I don't believe there is a well-known method to deal with this.
While I haven't done this with images/videos, I know from general time-series analysis that you basically have to interpolate the lower frequencies or you need to down-sample the higher frequencies. If you think about, what else is there to do...?
Nvidia released a research paper with an accompanying video showing how they were able to train a model, which could estimate the frames between frames - effectively interpolating video and increasing its frame rate. This would essentially be the equivalent of interpolation between frames and allow you to scale up your lower frequency videos to match the higher frequency ones. The paper is named:
Super SloMo: High Quality Estimation of Multiple Intermediate Frames for Video Interpolation
... sounds like something worth reading.
There are older algorithms that try to do the same thing (e.g. "twixtor"), but I read they have problems with things such as rotating objects. Another thing to keep in mind is the usual GIGO: garbage in garbage out. There are still some artefacts of interpolation in the Nvidia video, but that likely comes from blurry input images used during training when e.g. objects were moving faster than the recording frame rate could handle.

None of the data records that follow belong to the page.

(** C4: a mutating call that finds the lock free returns with the lock free,
    whatever its flag and whatever it returns: every acquisition is followed
    by the deferred release, and a next call that wants the lock gets it and
    returns in turn. *)
Theorem write_lock_released_on_every_return :
  forall conv newreq op sess record zone recLock t,
    exists r evs,
      run sess (mutate conv newreq op record zone recLock) (mkWorld false t)
        = Returned r (mkWorld false (t ++ evs))
      /\ (localLock recLock = true ->
          exists mid, evs = OLock :: mid ++ [OUnlock] /\ acquisitions mid = 0)
      /\ forall op' record' zone',
          exists r' evs',
            run sess (mutate conv newreq op' record' zone' []) (mkWorld false (t ++ evs))
              = Returned r' (mkWorld false ((t ++ evs) ++ OLock :: evs')).
Proof.
  intros.
  destruct (mutate_body_lockfree conv newreq op record zone recLock)
    as (body & -> & Hfree).
  assert (forall op' record' zone' t',
    exists r' evs',
      run sess (mutate conv newreq op' record' zone' []) (mkWorld false t')
        = Returned r' (mkWorld false (t' ++ OLock :: evs'))) as Hnext.
  { intros op' record' zone' t'.
    destruct (mutate_body_lockfree conv newreq op' record' zone' [])
      as (body' & -> & Hfree'). cbn [localLock].
    destruct (lockScope_releases sess body' t' Hfree') as (r' & evs' & -> & _).
    by exists r', (evs' ++ [OUnlock])%list. }
  destruct (localLock recLock).
  - destruct (lockScope_releases sess body t Hfree) as (r & mid & -> & Hmid).
    exists r, (OLock :: mid ++ [OUnlock])%list. split; [done|]. split; [|by intros].
    intros _. by exists mid.
  - destruct (lockScope_skipped sess body false t Hfree) as (r & evs & -> & _).
    exists r, evs. split; [done|]. split; [done|]. by intros.
Qed.
Lemma isOpen_promoted env lo hi cb cb' p t :
  (lo ≤ hi)%nat →
  promoted_from env lo hi cb cb' →
  promoted_from env lo (S hi) cb
    (snd (CircuitBreaker.isOpen (clock env hi) cb' p t)).
Proof.
  intros Hlo [Hopts Hmap].
  assert (Hweak : promoted_from env lo (S hi) cb cb').
  { split; [done|]. intros k. destruct (Hmap k) as [Heq|(e & i & ? & ? & ? & ? & ?)].
    - by left.
    - right. exists e, i. repeat split; try done; lia. }
  destruct (isOpen_cases (clock env hi) cb' p t)
    as [[-> _]|[[-> Hn]|(e & He & Ho & Hc & ->)]]; simpl; [done|done|].
  split; [done|]. intros k. simpl.
  destruct (decide (CircuitBreaker.key p t = k)) as [<-|Hne].
  - rewrite lookup_insert_eq. right. exists e, hi.
    destruct (Hmap (CircuitBreaker.key p t)) as [Heq|(e0 & i & _ & _ & _ & _ & He')].
    + rewrite <- Heq, <- Hopts. repeat split; try done; lia.
    + rewrite He in He'. injection He' as ->. done.
  - rewrite lookup_insert_ne by done. destruct Hweak as [_ Hw]. apply Hw.
Qed.

(** What a scored candidate guarantees. *)
Definition within_budget (options : PolicyOptions) (s : ScoredProvider) : Prop :=
  ∀ ce, costEstimate s = Some ce → over_budget options (Costs.totalUSD ce) = false.

(** The parameters [select] hands to the estimator for a cost block. *)
Definition estimate_params (options : PolicyOptions) (c : CostCapabilities)
  : Costs.CostEstimateParams :=
{| Costs.promptChars := default 0%Q (promptLength options);
   Costs.expectedOutputTokens := expectedOutputTokens options;
   Costs.simulatedModelName := simulatedModelName c;
   Costs.charsPerToken := tokenCharsPerToken c;
   Costs.requestFixedFeeUSD := requestFixedFeeUSD c;
   Costs.discountFactor := discountFactor c |}.

(** A cost estimate a candidate carries is the estimator's, for the cost
    block of its provider and one random draw. *)
Definition estimated (costs : Costs.PriceBook) (options : PolicyOptions)
    (env : Env) (s : ScoredProvider) : Prop :=
∀ ce, costEstimate s = Some ce →
  ∃ c i, cost_block options (capabilities (provider s)) = Some c ∧
         ce = Costs.estimateCostWithVariance costs (estimate_params options c)
                (random env i).

Definition well_scored (costs : Costs.PriceBook) (options : PolicyOptions)
    (env : Env) (s : ScoredProvider) : Prop :=
within_budget options s ∧ estimated costs options env s.

Lemma finish_score_spec t options p score ce env w :
  ∃ s, finish_score t options p score ce env w = (s, with_draws (S (draws w)) w) ∧
       provider s = p ∧ costEstimate s = ce.
Proof.
  unfold finish_score, bind, ret, telemetry_getStats, get, Math_random.
  eexists. split; [reflexivity|]. done.
Qed.
(** * Real-time delivery subsystem of the FoodFast backend

    A shallow embedding of the request handlers and socket handlers that
    implement order status updates, the SSE registry for driver
    locations, the long-poll loop for image uploads, the support chat and
    the announcement fan-out, followed by the properties established
    about them. *)

From stdpp Require Import gmap strings list fin_maps pretty sorting.
From Stdlib Require Import ZArith QArith Lia.

Close Scope Q_scope.

Set Warnings "-register-all,-clear-no-such-hyp".

(** ** JavaScript values

    Request bodies and emitted payloads are JSON: scalars and objects.
    Numbers are the finite rationals plus [NaN]; objects keep their fields
    in insertion order, as [JSON.stringify] prints them. *)
Module JS.

Inductive number :=
  | NaN
  | Num (q : Q).

Inductive value :=
  | Undefined
  | Null
  | Bool (b : bool)
  | Number (n : number)
  | Str (s : string)
  | Arr (items : list value)
  | Obj (fields : list (string * value)).

(** [ToBoolean]: what [!v] and [v || d] test. *)
Definition truthy (v : value) : bool :=
  match v with
  | Undefined | Null => false
  | Bool b => b
  | Number NaN => false
  | Number (Num q) => negb (Qeq_bool q 0)
  | Str s => negb (String.eqb s "")
  | Arr _ | Obj _ => true
  end.

(** [a < b] on numbers; any comparison with [NaN] is false. *)
Definition lt (a b : number) : bool :=
  match a, b with
  | Num x, Num y => negb (Qle_bool y x)
  | _, _ => false
  end.
Lemma test_spans_attributes_witness :
  backend_quiet sample_env /\ ready (self ready_world) = true /\
  crewai_dist_version sample_env = Returned "0.80.0"%string /\
  In (SetAttribute 1 "inputs" PNone, None)
     (emitted (test_execution_span sample_env (sample_crew true) 3 (Some []) "gpt-4o")
        ready_world) /\
  In (SetAttribute 1 "exec_time" (PStr "42"), None)
     (emitted (individual_test_result_span sample_env (sample_crew false)
                 {| float_str := "9.5" |} 42 "gpt-4o") ready_world).
Proof.
  split; [exact sample_env_quiet|]. do 2 (split; [reflexivity|]).
  assert (Hj : forall d : dict, Some (@nil (string * pyval)) = Some d ->
                 truthy (PDict d) = true ->
                 json_dumps sample_env (PDict d) = Returned EmptyString).
  { intros d Hd Ht. inversion Hd; subst. discriminate Ht. }
  pose proof (test_spans_attributes sample_env (sample_crew true) {| float_str := "9.5" |}
                42 3 (Some []) "gpt-4o" "0.80.0" EmptyString ready_world
                sample_env_quiet eq_refl eq_refl Hj) as H1.
  pose proof (test_spans_attributes sample_env (sample_crew false) {| float_str := "9.5" |}
                42 3 (Some []) "gpt-4o" "0.80.0" EmptyString ready_world
                sample_env_quiet eq_refl eq_refl Hj) as H2.
  cbv zeta in H1, H2. destruct H1 as [_ H1]. destruct H2 as [H2 _].
  rewrite H1, H2. split; simpl; tauto.
Defined.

It seems that they train two models: the first encodes the optical flow between frames and the second model uses that, along with the base images to perform the interpolation. Please read the paper for more details. It also outlines how they train the model (learning rates, number of epochs, augmentation steps, etc.).
Here is the sketch of their model for flow computation/interpolation:
We can see that it is an encoder/decoder-looking model, introducing a bottleneck that condenses the information, before upsampling again. This is based on the U-net model architecture: an encoder/decoder that also introduces skip connections between layers of different scales.